On for a romantic pre-baby holiday or need to grapple with a vital business trip? Whatever be the situation, the very thought of going on a trip while pregnant can be scary. But there, there – fasten your seat belt and you can still travel comfortably and safely by taking to heart the simple tips given below.
It is important that you discuss any complications related to your pregnancy or health issues with your doctor prior to chalking out a travel plan, as in some cases it may be not advisable to travel at all. In case of high risk pregnancies, appropriate medical clearance should be sought before travel.
When it comes to planning your trip, make it around your second trimester. With nausea and tiredness more common in the first trimester (week 1-12), there is the highest risk of miscarriage. In the third trimester week (week 29-40), women are more prone to pregnancy induced conditions. Therefore, the second trimester week (13-28) is the period when the preterm labour or the risk of miscarriage is lower.
Pregnant women should avoid travelling to countries where there is high risk of malaria, dengue or other mosquito-transmitted diseases. Pregnant women are more vulnerable to malaria, which is a highly serious condition associated with premature delivery, miscarriage, low birth weight and even death.

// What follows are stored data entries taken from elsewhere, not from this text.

#[global] Instance rate_class : LearningRateClass rate := {
  get_learning_rate r iter_counter :=
    match r with
    | ConstantRate => 0.5%float
    | InverseScalingRate =>
        (1 / (1 + of_uint63 (Uint63.of_Z iter_counter)))%float
    end
}.

Definition soft_threshold (w x : float64_t) : float64_t :=
  if (w <? x)%float then (x - w)%float
  else if (x <? - w)%float then (x + w)%float
  else 0%float.

#[global] Instance penalty_class : PenaltyClass penalty proximal sparse := {
  cast_ProximalPenalty p :=
    match p with
    | SmoothPenalty => None
    | ShrinkPenalty => Some Shrink
    | L1Penalty => Some SoftThreshold
    end;
  cast_SparsePenalty p :=
    match p with
    | L1Penalty => Some Sparse
    | _ => None
    end;
  update_variable_for_proximity q variable proximal_weight :=
    match q with
    | Shrink => map (fun x => x / (1 + proximal_weight))%float variable
    | SoftThreshold => map (soft_threshold proximal_weight) variable
    end
}.

Definition minimizer := @FirstOrderStochasticMinimizer cost_function updater rate penalty.

(** A minimizer as the constructor leaves it, but for the base-class fields. *)
Definition fresh (fn : shared_ptr cost_function) (p : shared_ptr penalty)
    (w : float64_t) : minimizer :=
  {| m_fun := fn; m_penalty_type := p; m_penalty_weight := w;
     m_gradient_updater := None; m_learning_rate := None;
     m_num_passes := 0%Z; m_cur_passes := 0%Z; m_iter_counter := 0%Z;
     m_parameters := [] |}.

(** A configured minimizer in the middle of a run. *)
Definition running (p : shared_ptr penalty) (lr : shared_ptr rate) : minimizer :=
  {| m_fun := Some Quadratic; m_penalty_type := p; m_penalty_weight := 0.25%float;
     m_gradient_updater := Some PlainUpdater; m_learning_rate := lr;
     m_num_passes := 5%Z; m_cur_passes := 2%Z; m_iter_counter := 7%Z;
     m_parameters := [] |}.

(** Dense features as the list of their vectors; an index out of range
    yields the empty vector. *)
#[global] Instance matrix_features : DenseFeaturesClass (list (list float64_t)) := {
  get_feature_vector feats num := nth (Z.to_nat num) feats []
}.

Definition distance_of (l r : list (list float64_t))
    : @BrayCurtisDistance (list (list float64_t)) :=
  {| lhs := l; rhs := r |}.

End Example.

(** ** Auxiliary predicates on binary64 values

    Stated on the IEEE 754 reading [Prim2SF] of a [float64_t]. *)

(** A non-zero number of sign [s]: finite or infinite. *)
Inductive signed_nonzero (s : bool) : spec_float -> Prop :=
| signed_finite m e : signed_nonzero s (S754_finite s m e)
| signed_infinity : signed_nonzero s (S754_infinity s).

(** The sign bit is clear (or the value is NaN): the values [fabs] returns. *)
Definition SFsign_clear (x : spec_float) : Prop := SFabs x = x.

(** A zero or a finite number. *)
Definition SFfinite (x : spec_float) : bool :=
  match x with
  | S754_zero _ | S754_finite _ _ _ => true
  | _ => false
  end.

Definition sign_clear (x : float64_t) : Prop := SFsign_clear (Prim2SF x).

Definition not_nan (x : float64_t) : Prop := Prim2SF x <> S754_nan.

(** * Properties *)

Unset Implicit Arguments.

(** ** Binary64 arithmetic

    Facts about the operations the distance uses ([+], [-], [/], [fabs],
    [==]), proved on [SpecFloat], the IEEE 754 specification of the
    primitive operations, for any precision [prec > 0]. *)

Section SpecFloatFacts.

Local Open Scope Z_scope.

(** *** Mantissas under right shifts *)

(** A mantissa of [d] binary digits is at least [2^(d-1)]. *)
Lemma digits2_pos_lower m : 2 ^ (Z.pos (digits2_pos m) - 1) <= Z.pos m.
Proof.
  induction m as [m IH|m IH|]; simpl digits2_pos.
  - rewrite Pos2Z.inj_succ.
    replace (Z.succ (Z.pos (digits2_pos m)) - 1)
      with (Z.succ (Z.pos (digits2_pos m) - 1)) by lia.
    rewrite Z.pow_succ_r by lia. lia.
  - rewrite Pos2Z.inj_succ.
    replace (Z.succ (Z.pos (digits2_pos m)) - 1)
      with (Z.succ (Z.pos (digits2_pos m) - 1)) by lia.
    rewrite Z.pow_succ_r by lia. lia.
  - simpl. lia.
Qed.

(** One shift halves a non-negative mantissa. *)
Lemma shr_1_m mrs : 0 <= shr_m mrs -> shr_m (shr_1 mrs) = shr_m mrs / 2.
Proof.
  destruct mrs as [m r s]; simpl. intros Hm.
  destruct m as [|p|p]; try lia.
  - reflexivity.
  - destruct p as [p|p|]; simpl shr_m.
    + apply Z.div_unique with (r := 1); lia.
    + apply Z.div_unique with (r := 0); lia.
    + reflexivity.
Qed.

Lemma two_power_pos p : 0 < 2 ^ Z.pos p.
Proof. apply Z.pow_pos_nonneg; lia. Qed.

(** [p] shifts divide it by [2^p]. *)
Lemma iter_shr_1_m p : forall mrs, 0 <= shr_m mrs ->
  shr_m (iter_pos shr_1 p mrs) = shr_m mrs / 2 ^ Z.pos p.
Proof.
  induction p as [p IH|p IH|]; intros mrs Hm; simpl iter_pos.
  - assert (H1 : 0 <= shr_m (shr_1 mrs))
      by (rewrite shr_1_m by assumption; apply Z.div_pos; lia).
    assert (H2 : 0 <= shr_m (iter_pos shr_1 p (shr_1 mrs))).
    { rewrite IH by assumption. apply Z.div_pos; [assumption | apply two_power_pos]. }
    rewrite IH by assumption. rewrite IH by assumption.
    rewrite shr_1_m by assumption.
    pose proof (two_power_pos p).
    rewrite !Z.div_div by lia.
    f_equal. change 2 with (2 ^ 1) at 1.
    rewrite <- !Z.pow_add_r by lia. f_equal. lia.
  - assert (H2 : 0 <= shr_m (iter_pos shr_1 p mrs)).
    { rewrite IH by assumption. apply Z.div_pos; [assumption | apply two_power_pos]. }
    rewrite IH by assumption. rewrite IH by assumption.
    pose proof (two_power_pos p).
    rewrite !Z.div_div by lia.
    f_equal. rewrite <- Z.pow_add_r by lia. f_equal. lia.
  - rewrite shr_1_m by assumption. reflexivity.
Qed.

Lemma shr_record_of_loc_m m l : shr_m (shr_record_of_loc m l) = m.
Proof. destruct l as [|[]]; reflexivity. Qed.

Variables prec emax : Z.
Hypothesis prec_pos : 0 < prec.

Local Abbreviation emin := (SpecFloat.emin prec emax).
Local Abbreviation valid := (SpecFloat.valid_binary prec emax).
Local Abbreviation add := (SFadd prec emax).
Local Abbreviation sub := (SFsub prec emax).
Local Abbreviation div := (SFdiv prec emax).

(** *** Symmetry of [+] and of [fabs (_ - _)] *)

Lemma SFadd_comm x y : add x y = add y x.
Proof.
  destruct x as [sx|sx| |sx mx ex], y as [sy|sy| |sy my ey]; simpl; try reflexivity;
    try (destruct sx, sy; reflexivity).
  rewrite (Z.min_comm ey ex), Z.add_comm. reflexivity.
Qed.

(** Rounding treats the sign as a label: the magnitude of the result does
    not depend on it. *)
Lemma SFabs_binary_round_aux s s' m e l :
  SFabs (binary_round_aux prec emax s m e l)
  = SFabs (binary_round_aux prec emax s' m e l).
Proof.
  unfold binary_round_aux.
  destruct (shr_fexp prec emax m e l) as [mrs' e'].
  destruct (shr_fexp prec emax _ e' loc_Exact) as [mrs'' e''].
  destruct (shr_m mrs''); simpl; try reflexivity.
  destruct (e'' <=? emax - prec)%Z; reflexivity.
Qed.

Lemma SFabs_binary_round s s' m e :
  SFabs (binary_round prec emax s m e) = SFabs (binary_round prec emax s' m e).
Proof.
  unfold binary_round.
  destruct (shl_align m e _) as [mz ez]. apply SFabs_binary_round_aux.
Qed.

Lemma SFabs_binary_normalize_opp m e sz sz' :
  SFabs (binary_normalize prec emax m e sz)
  = SFabs (binary_normalize prec emax (- m) e sz').
Proof.
  destruct m; simpl; try reflexivity; apply SFabs_binary_round.
Qed.

Lemma SFabs_sub_swap x y : SFabs (sub x y) = SFabs (sub y x).
Proof.
  destruct x as [sx|sx| |sx mx ex], y as [sy|sy| |sy my ey]; simpl; try reflexivity;
    try (destruct sx, sy; reflexivity).
  rewrite (Z.min_comm ey ex).
  rewrite (SFabs_binary_normalize_opp _ _ false false).
  f_equal. f_equal. lia.
Qed.

(** *** Rounding a non-zero mantissa *)

Lemma fexp_ge_emin k : emin <= fexp prec emax k.
Proof. unfold fexp. lia. Qed.

(** Shifting a positive mantissa to its canonical exponent never empties it,
    provided the exponent is not below [emin]. *)
Lemma shr_fexp_pos m e l :
  emin <= e ->
  0 < shr_m (fst (shr_fexp prec emax (Z.pos m) e l))
  /\ emin <= snd (shr_fexp prec emax (Z.pos m) e l).
Proof.
  intros He. unfold shr_fexp, Zdigits2.
  set (d := Z.pos (digits2_pos m)).
  destruct (fexp prec emax (d + e) - e) as [|p|p] eqn:Hn; simpl;
    rewrite ?shr_record_of_loc_m; try (split; lia).
  split.
  - rewrite iter_shr_1_m by (rewrite shr_record_of_loc_m; lia).
    rewrite shr_record_of_loc_m.
    assert (Hp : Z.pos p <= d - 1) by (unfold fexp in Hn; lia).
    apply Z.div_str_pos. split; [apply two_power_pos|].
    transitivity (2 ^ (d - 1)); [apply Z.pow_le_mono_r; lia | apply digits2_pos_lower].
  - rewrite <- Hn. pose proof (fexp_ge_emin (d + e)). lia.
Qed.

Lemma round_nearest_even_pos m l : 0 < m -> 0 < round_nearest_even m l.
Proof.
  intros Hm. destruct l as [|[]]; simpl; try lia.
  destruct (Z.even m); lia.
Qed.

(** Hence rounding from an exponent not below [emin] yields a finite number
    or an infinity of the given sign: never a zero, never a NaN. *)
Lemma binary_round_aux_nonzero s m e l :
  emin <= e -> signed_nonzero s (binary_round_aux prec emax s (Z.pos m) e l).
Proof.
  intros He. unfold binary_round_aux.
  destruct (shr_fexp_pos m e l He) as [Hm1 He1].
  destruct (shr_fexp prec emax (Z.pos m) e l) as [mrs' e']; simpl in Hm1, He1.
  pose proof (round_nearest_even_pos _ (loc_of_shr_record mrs') Hm1) as Hr.
  destruct (round_nearest_even (shr_m mrs') (loc_of_shr_record mrs'))
    as [|m'|m']; try lia.
  destruct (shr_fexp_pos m' e' loc_Exact He1) as [Hm2 _].
  destruct (shr_fexp prec emax (Z.pos m') e' loc_Exact) as [mrs'' e'']; simpl in Hm2.
  destruct (shr_m mrs''); try lia.
  destruct (e'' <=? emax - prec); constructor.
Qed.

Lemma binary_round_nonzero s m e :
  emin <= e -> signed_nonzero s (binary_round prec emax s m e).
Proof.
  intros He. unfold binary_round, shl_align.
  destruct (fexp prec emax (Z.pos (digits2_pos m) + e) - e) eqn:Hn;
    apply binary_round_aux_nonzero; try assumption.
  apply fexp_ge_emin.
Qed.

(** The exponent of a valid finite number is not below [emin]. *)
Lemma valid_binary_emin s m e : valid (S754_finite s m e) = true -> emin <= e.
Proof.
  simpl. unfold bounded, canonical_mantissa. intros Hv.
  apply andb_true_iff in Hv. destruct Hv as [Hc _].
  apply Z.eqb_eq in Hc. rewrite <- Hc. apply fexp_ge_emin.
Qed.

(** *** Sums of numbers of one sign *)

(** The sum of two valid finite numbers of one sign is a non-zero number of
    that sign: addition does not underflow. *)
Lemma SFadd_same_sign s mx ex my ey :
  valid (S754_finite s mx ex) = true ->
  valid (S754_finite s my ey) = true ->
  signed_nonzero s (add (S754_finite s mx ex) (S754_finite s my ey)).
Proof.
  intros Hx Hy.
  apply valid_binary_emin in Hx. apply valid_binary_emin in Hy.
  assert (He : emin <= Z.min ex ey) by lia.
  destruct s.
  - exact (binary_round_nonzero true
             (fst (shl_align mx ex (Z.min ex ey)) + fst (shl_align my ey (Z.min ex ey)))
             (Z.min ex ey) He).
  - exact (binary_round_nonzero false
             (fst (shl_align mx ex (Z.min ex ey)) + fst (shl_align my ey (Z.min ex ey)))
             (Z.min ex ey) He).
Qed.

Lemma SFsign_clear_abs x : SFsign_clear (SFabs x).
Proof. destruct x; reflexivity. Qed.

(** Case analysis on two operands whose sign bits are clear. *)
Ltac sign_clear_cases x y Hx Hy :=
  unfold SFsign_clear;
  destruct x as [sx|sx| |sx mx ex], y as [sy|sy| |sy my ey];
  intros Vx Vy Hx Hy;
  try (destruct sx; try discriminate Hx);
  try (destruct sy; try discriminate Hy).

Lemma SFadd_sign_clear x y :
  valid x = true -> valid y = true ->
  SFsign_clear x -> SFsign_clear y -> SFsign_clear (add x y).
Proof.
  sign_clear_cases x y Hx Hy; try reflexivity.
  destruct (SFadd_same_sign false mx ex my ey Vx Vy); reflexivity.
Qed.

(** A sum of two such numbers compares equal to zero only if both do. *)
Lemma SFadd_eqb_zero x y :
  valid x = true -> valid y = true ->
  SFsign_clear x -> SFsign_clear y ->
  SFeqb (add x y) (S754_zero false)
  = SFeqb x (S754_zero false) && SFeqb y (S754_zero false).
Proof.
  sign_clear_cases x y Hx Hy; try reflexivity.
  destruct (SFadd_same_sign false mx ex my ey Vx Vy); reflexivity.
Qed.

Lemma SFadd_not_nan x y :
  valid x = true -> valid y = true ->
  SFsign_clear x -> SFsign_clear y ->
  x <> S754_nan -> y <> S754_nan -> add x y <> S754_nan.
Proof.
  sign_clear_cases x y Hx Hy; intros Nx Ny; try congruence; try discriminate.
  destruct (SFadd_same_sign false mx ex my ey Vx Vy); discriminate.
Qed.

Lemma SFadd_self_not_nan x :
  valid x = true -> SFfinite x = true -> add x x <> S754_nan.
Proof.
  destruct x as [s|s| |s m e]; intros Vx Fx; try discriminate Fx.
  - destruct s; discriminate.
  - destruct (SFadd_same_sign s m e m e Vx Vx); discriminate.
Qed.

(** *** Differences and quotients *)

Lemma SFsub_self x : SFfinite x = true -> sub x x = S754_zero false.
Proof.
  destruct x as [s|s| |s m e]; intros Fx; try discriminate Fx.
  - destruct s; reflexivity.
  - unfold SFsub. rewrite Z.sub_diag. reflexivity.
Qed.

Lemma SFdiv_zero y :
  SFsign_clear y -> y <> S754_nan -> SFeqb y (S754_zero false) = false ->
  div (S754_zero false) y = S754_zero false.
Proof.
  unfold SFsign_clear.
  destruct y as [s|s| |s m e]; intros Hy Ny Zy; try congruence; try discriminate Zy;
    destruct s; try discriminate Hy; reflexivity.
Qed.

Lemma SFeqb_zero_abs x :
  SFeqb (SFabs x) (S754_zero false) = SFeqb x (S754_zero false).
Proof. destruct x as [s|s| |s m e]; try reflexivity; destruct s; reflexivity. Qed.

End SpecFloatFacts.

(** *** The same facts on [float64_t] *)

Section Binary64.

Local Open Scope float_scope.

Lemma prec_pos64 : (0 < prec)%Z.
Proof. reflexivity. Qed.

Lemma Prim2SF_zero : Prim2SF 0 = S754_zero false.
Proof. reflexivity. Qed.

Lemma float_add_comm x y : x + y = y + x.
Proof. apply Prim2SF_inj. rewrite !add_spec. apply SFadd_comm. Qed.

Whatever be the trimester period or travel destination, make sure you talk with your doctor or midwife before booking your trip. It is advisable to bring an approval note, delivery due date, medication details you’re currently on, and any risks or complications to avoid details, particularly if you are over 28 weeks. Note that there are some airlines, cruise and boat services which require your doctor to sign a pre-written precaution note. It is also handy to carry your pregnancy note along with any insurance documents, relevant medical records, prescriptions and medications you are in.
When it comes to your travel insurance, ensure you are covered for eventualities like premature birth; labour medical care; new-born baby care and cost of change of return trip date, if any.

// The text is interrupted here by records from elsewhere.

Lemma expect_Some (lit : string) : forall s s', LLR.expect lit s = Some s' -> s = lit +:+ s'.
Proof.
  induction lit as [|a lit IH]; intros s s'; simpl; [by intros [= ->]|].
  destruct s as [|b s]; [done|]. destruct (Ascii.eqb a b) eqn:Hab; [|done].
  apply Ascii.eqb_eq in Hab as ->. intros H. rewrite append_cons. f_equal. by apply IH.
Qed.

Lemma expect_app (lit s : string) : LLR.expect lit (lit +:+ s) = Some s.
Proof.
  induction lit as [|a lit IH]; [done|]. rewrite append_cons. simpl.
  by rewrite Ascii.eqb_refl.
Qed.

Lemma takeWhile_dropWhile (p : ascii -> bool) (s : string) :
  s = LLR.takeWhile p s +:+ LLR.dropWhile p s.
Proof.
  induction s as [|c s IH]; [done|]. simpl. destruct (p c); [|done].
  rewrite append_cons. by f_equal.
Qed.

Lemma allOf_takeWhile (p : ascii -> bool) (s : string) : allOf p (LLR.takeWhile p s) = true.
Proof.
  induction s as [|c s IH]; [done|]. simpl. destruct (p c) eqn:Hc; [|done].
  simpl. by rewrite Hc.
Qed.

Lemma takeWhile_app (p : ascii -> bool) (run rest : string) :
  allOf p run = true -> startsWithout p rest -> LLR.takeWhile p (run +:+ rest) = run.
Proof.
  intros Hrun Hrest. induction run as [|c run IH].
  - rewrite append_nil_l. destruct rest as [|c rest]; [done|]. simpl in *. by rewrite Hrest.
  - simpl in Hrun. apply andb_true_iff in Hrun as [Hc Hrun].
    rewrite append_cons. simpl. rewrite Hc. f_equal. by apply IH.
Qed.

Check all the details of the nearest hospital location, healthcare facilities and emergency numbers, just in case, especially if you are travelling abroad. It is also important to keep yourself really comfy. Drink plenty of water and avoid aerated drinks, and too much of alcohol and caffeine. If you are flying, going for an aisle seat will enhance mobility. Wearing loose clothes and comfortable footwear will ensure smooth travel.
Do some exercises and take sufficient breaks when you are pregnant and 6 weeks afterwards, as you would be prone to DVT (Deep Vein Thrombosis). In the case of DVT, go for a heparin shot only on the advice of a qualified doctor. Take regular walks around the plane. Doing in-seats exercise every half an hour and wearing the correct type and size of graduated elastic compression stockings are a must-to-do, especially, during air travel.
Once at your destination, you should be selective and rather sensible about what you eat. Taking bottled water may protect you from causing stomach disorder and diarrhoea. Avoiding foods that may have adverse effects is necessary, and you can seek the assistance of a midwife to know about such foods. If you fall ill, keep yourself hydrated, and continue eating for your baby’s health, even if you aren’t hungry.
Keep physically active and ensure you put your feet up and schedule regular breaks. Relax and don’t involve in any risky tasks or activities. Avoid using thermal pools, steam rooms and saunas. In case of extreme weather conditions, stay indoors, and, if at all, you need to go out, use a suitable high factor sun cream as and when required.
Make a note of all the things you have just read, and prepare a quick checklist of must-to-do before planning your next trip, in case, when you are pregnant. Rest assured, have a great trip and awesome fun!